No water, no beer: brewers race to save the ales

Industry Tags: Food & Beverage

As water becomes increasingly scarce on our ever more crowded and warming planet, brewers of beer are racing to secure a steady supply of their most prized ingredient by using less of it.

"Without water, there is no beer," Kim Marotta, the sustainability director for MillerCoors, the Chicago-based joint venture of international brewing giants SABMiller and Molson Coors, told NBC News.

Like many in the brewing industry, MillerCoors understands that access to water of the quantity and quality it needs to grow barley and hops and brew beer is no longer a guarantee as population growth, water pollution and climate change threaten water resources.

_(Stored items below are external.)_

(** The block, its slot index and the chain tip are in the storage. *)
Definition stored_block (db : DB) (b : Block) (h : H256) : Prop :=
  db_get db CF_BLOCKS (as_bytes 32 h) = Some (ser_block b) ∧
  db_get db CF_METADATA (slot_key b.(header).(header_slot)) = Some (as_bytes 32 h) ∧
  load_persisted_chain_tip db = Some (b.(header).(header_slot), h).

Lemma pay_elsewhere reward a σ1 cf k : cf ≠ CF_ACCOUNTS → Forall (elsewhere cf k) (pay_ops reward a σ1).
Proof. intros Hcf. unfold pay_ops. case_match; repeat constructor. intros [<- _]. done. Qed.

Lemma spent_elsewhere cf k ops : cf ≠ CF_SPENT_UTXOS → Forall is_spent_op ops → Forall (elsewhere cf k) ops.
Proof. intros Hcf Ho. eapply Forall_impl; [exact Ho|]. intros op [k' ->] [<- _]. done. Qed.

Lemma other_family cf cf' k k' v : cf' ≠ cf → elsewhere cf k (Put cf' k' v).
Proof. intros Hne [-> _]. done. Qed.
Lemma other_key cf k k' v : k' ≠ k → elsewhere cf k (Put cf k' v).
Proof. intros Hne [_ ->]. done. Qed.

Lemma stored_put db pre post cf k v :
  Forall (elsewhere cf k) post → db_get (db_write db (pre ++ Put cf k v :: post)) cf k = Some v.
Proof. intros Ho. rewrite get_write_after. by apply read_after_put. Qed.

Lemma block_ops_split b h stored o σ1 pay totals spent staking :
  block_ops b h stored o σ1 pay totals spent ++ [Put CF_STAKING STAKING_STATE staking] =
  (overlay_batch o ++ [Put CF_METADATA Ledger.STATE_ROOT (as_bytes 32 (lroot σ1))]) ++
  Put CF_BLOCKS (as_bytes 32 h) (ser_block b) :: Put CF_METADATA (slot_key b.(header).(header_slot)) (as_bytes 32 h) ::
  ((λ r, Put CF_RECEIPTS (as_bytes 32 r.(r_tx_hash)) (ser_receipt r)) <$> stored) ++
  Put CF_METADATA CHAIN_TIP_SLOT (to_le_bytes 8 b.(header).(header_slot)) :: Put CF_METADATA CHAIN_TIP_HASH (as_bytes 32 h) ::
  pay ++ totals ++ spent ++ [Put CF_STAKING STAKING_STATE staking].
Proof. unfold block_ops, build_block_batch. by repeat (cbn [app]; rewrite <- ?app_assoc). Qed.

The United Nations projects that by 2030 nearly half of the world's population could face a scarcity of water, with demand outstripping supply by 40 percent.

MillerCoors is one of several dozen corporate heavyweights that endorse the United Nations' CEO Water Mandate, a public-private initiative to assist companies in the development, implementation and disclosure of water sustainability practices.

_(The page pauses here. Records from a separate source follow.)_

(* ===== verification/HotStuff.v ===== *)
(** * The HotStuff engine

    [crates/consensus/src/hotstuff.rs]: phases, votes and quorum certificates,
    the two-chain finality rule and the view change. The engine is the record
    [HotStuffConsensus]; methods that change it live in the state-and-error
    monad. The nested map [votes] is a map keyed by phase and block. BLS is the
    file [Bls]; the iteration order of hash maps is a parameter. *)

From S2P Require Import Prelude.
From S2P Require Import Bls.
From S2P Require Import Consensus.
From S2P Require Import Hybrid.
From S2P Require Import Transaction.
From S2P Require Import Storage.
From S2P Require Import Block.

Module HotStuff.

Inductive Phase := Propose | Prevote | Precommit | Commit.

#[global] Instance Phase_eq_dec : EqDecision Phase.
Proof. solve_decision. Defined.
#[global] Instance Phase_countable : Countable Phase.
Proof.
  apply (inj_countable' (λ p, match p with Propose => 0%nat | Prevote => 1%nat | Precommit => 2%nat | Commit => 3%nat end)
    (λ n, match n with O => Propose | 1%nat => Prevote | 2%nat => Precommit | _ => Commit end)).
  by intros [].
Defined.

Record HotStuffVote := mkVote {
  v_slot : Z;
  v_block_hash : H256;
  v_parent_hash : H256;
  v_phase : Phase;
  v_validator : Address;
  v_pubkey : PublicKey;
  v_stake : Z;
  v_signature : list Z
}.

Record TimeoutVote := mkTimeoutVote {
  tv_round : Z;
  tv_validator : Address;
  tv_pubkey : PublicKey;
  tv_stake : Z;
  tv_highest_qc_slot : Z;
  tv_highest_qc_hash : H256;
  tv_signature : list Z
}.

Record TimeoutCertificate := mkTC {
  tc_round : Z;
  tc_total_stake : Z;
  tc_highest_qc_slot : Z;
  tc_highest_qc_hash : H256;
  tc_signers : list Address;
  tc_aggregated_signature : list Z;
  tc_aggregated_pubkey : list Z
}.

Inductive ConsensusAction :=
| BroadcastVote (v : HotStuffVote)
| Finalized (slot : Z) (block_hash : H256)
| BroadcastTimeout (t : TimeoutVote).

Record AggregatedVote := mkAggregated {
  a_slot : Z;
  a_block_hash : H256;
  a_phase : Phase;
  a_total_stake : Z;
  a_signers : list Address;
  a_signature : list Z;
  a_pubkey : list Z
}.

Definition phase_to_byte (p : Phase) : Z :=
  match p with Propose => 0 | Prevote => 1 | Precommit => 2 | Commit => 3 end.

Section engine.
Context `{Digest, Blst, HashOrder, BlockCodec}.

Record HotStuffConsensus := mkHotStuff {
  current_phase : Phase;
  current_slot : Z;
  validators : gmap Address ValidatorInfo;
  total_stake : Z;
  votes : gmap (Phase * H256) (list HotStuffVote);
  qcs : gmap (Z * Phase * H256) AggregatedVote;
  timeout_votes : gmap Z (list TimeoutVote);
  block_parents : gmap H256 H256;
  block_slots : gmap H256 Z;
  locked_block : option H256;
  locked_slot : Z;
  committed_slot : Z;
  hs_finalized_slot : Z;
  last_reported_finalized : Z;
  my_keypair : option Bls.BlsKeypair;
  my_address : option Address;
  bls_pubkeys : gmap Address (list Z)
}.

(** Assignments to one field. *)
Definition eta (s : HotStuffConsensus) : HotStuffConsensus :=
  mkHotStuff s.(current_phase) s.(current_slot) s.(validators) s.(total_stake) s.(votes) s.(qcs) s.(timeout_votes)
    s.(block_parents) s.(block_slots) s.(locked_block) s.(locked_slot) s.(committed_slot) s.(hs_finalized_slot)
    s.(last_reported_finalized) s.(my_keypair) s.(my_address) s.(bls_pubkeys).

Local Ltac assign field x s :=
  let t := eval cbv beta delta [eta] in (eta s) in
  let p := constr:(field s) in
  match eval pattern p in t with ?f _ => let r := eval cbv beta in (f x) in exact r end.

Definition set_current_phase (x : Phase) (s : HotStuffConsensus) : HotStuffConsensus := ltac:(assign current_phase x s).
Definition set_current_slot (x : Z) (s : HotStuffConsensus) : HotStuffConsensus := ltac:(assign current_slot x s).
Definition set_votes (x : gmap (Phase * H256) (list HotStuffVote)) (s : HotStuffConsensus) : HotStuffConsensus := ltac:(assign votes x s).
Definition set_qcs (x : gmap (Z * Phase * H256) AggregatedVote) (s : HotStuffConsensus) : HotStuffConsensus := ltac:(assign qcs x s).
Definition set_timeout_votes (x : gmap Z (list TimeoutVote)) (s : HotStuffConsensus) : HotStuffConsensus := ltac:(assign timeout_votes x s).
Definition set_block_parents (x : gmap H256 H256) (s : HotStuffConsensus) : HotStuffConsensus := ltac:(assign block_parents x s).
Definition set_block_slots (x : gmap H256 Z) (s : HotStuffConsensus) : HotStuffConsensus := ltac:(assign block_slots x s).
Definition set_locked_block (x : option H256) (s : HotStuffConsensus) : HotStuffConsensus := ltac:(assign locked_block x s).
Definition set_locked_slot (x : Z) (s : HotStuffConsensus) : HotStuffConsensus := ltac:(assign locked_slot x s).
Definition set_committed_slot (x : Z) (s : HotStuffConsensus) : HotStuffConsensus := ltac:(assign committed_slot x s).
Definition set_finalized_slot (x : Z) (s : HotStuffConsensus) : HotStuffConsensus := ltac:(assign hs_finalized_slot x s).
Definition set_last_reported (x : Z) (s : HotStuffConsensus) : HotStuffConsensus := ltac:(assign last_reported_finalized x s).
Definition set_bls_pubkeys (x : gmap Address (list Z)) (s : HotStuffConsensus) : HotStuffConsensus := ltac:(assign bls_pubkeys x s).

Definition new (vs : list ValidatorInfo) (kp : option Bls.BlsKeypair) (addr : option Address) : HotStuffConsensus :=
  mkHotStuff Propose 0 (foldl (λ m v, <[to_address v.(pubkey) := v]> m) ∅ vs)
    (foldl (saturating_add U128_MAX) 0 (stake <$> vs)) ∅ ∅ ∅ ∅ ∅ None 0 0 0 0 kp addr ∅.

Definition register_bls_pubkey (a : Address) (pk pop : list Z) : M HotStuffConsensus error unit :=
  bail_if (negb (length pk =? 48)%nat) (Fmt "BLS pubkey must be 48 bytes, got {}" [Z.of_nat (length pk)]);;
  valid ← reads (λ _, Bls.verify_pop pk pop);
  bail_if (negb valid) (Fmt "invalid proof-of-possession for BLS pubkey registered by {:?}" [Z.of_N a]);;
  modify (λ s, set_bls_pubkeys (<[a := pk]> s.(bls_pubkeys)) s).

Definition advance_phase (s : HotStuffConsensus) : HotStuffConsensus :=
  match s.(current_phase) with
  | Propose => set_current_phase Prevote s
  | Prevote => set_current_phase Precommit s
  | Precommit => set_current_phase Commit s
  | Commit =>
      set_current_phase Propose (set_votes ∅ (set_current_slot (saturating_add U64_MAX s.(current_slot) 1) s))
  end.

(** ** Messages *)

Definition vote_message (h parent : H256) (slot : Z) (p : Phase) : list Z :=
  as_bytes 32 h ++ as_bytes 32 parent ++ to_le_bytes 8 slot ++ [phase_to_byte p].

Definition timeout_message (round slot : Z) (h : H256) : list Z :=
  str_bytes "timeout" ++ to_le_bytes 8 round ++ to_le_bytes 8 slot ++ as_bytes 32 h.

Definition create_vote (h parent : H256) (p : Phase) (s : HotStuffConsensus) : result error (option HotStuffVote) :=
  match s.(my_keypair), s.(my_address) with
  | Some kp, Some addr =>
      validator ← ok_or (s.(validators) !! addr) (Msg "not in validator set");
      mret (Some (mkVote s.(current_slot) h parent p addr validator.(pubkey) validator.(stake)
        (Bls.sign kp (vote_message h parent s.(current_slot) p))))
  | _, _ => mret None
  end.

"We need to make sure that in the places where we have breweries or the places that we are growing our barley, that water is available so that we can have a sustainable business well into the future," Marotta said.

Similar water conservation efforts are underway at other breweries that endorse the United Nations' mandate, including Anheuser-Busch InBev, the world's largest brewer by volume whose brands include Budweiser and Stella Artois, and Diageo, the brewer of Guinness.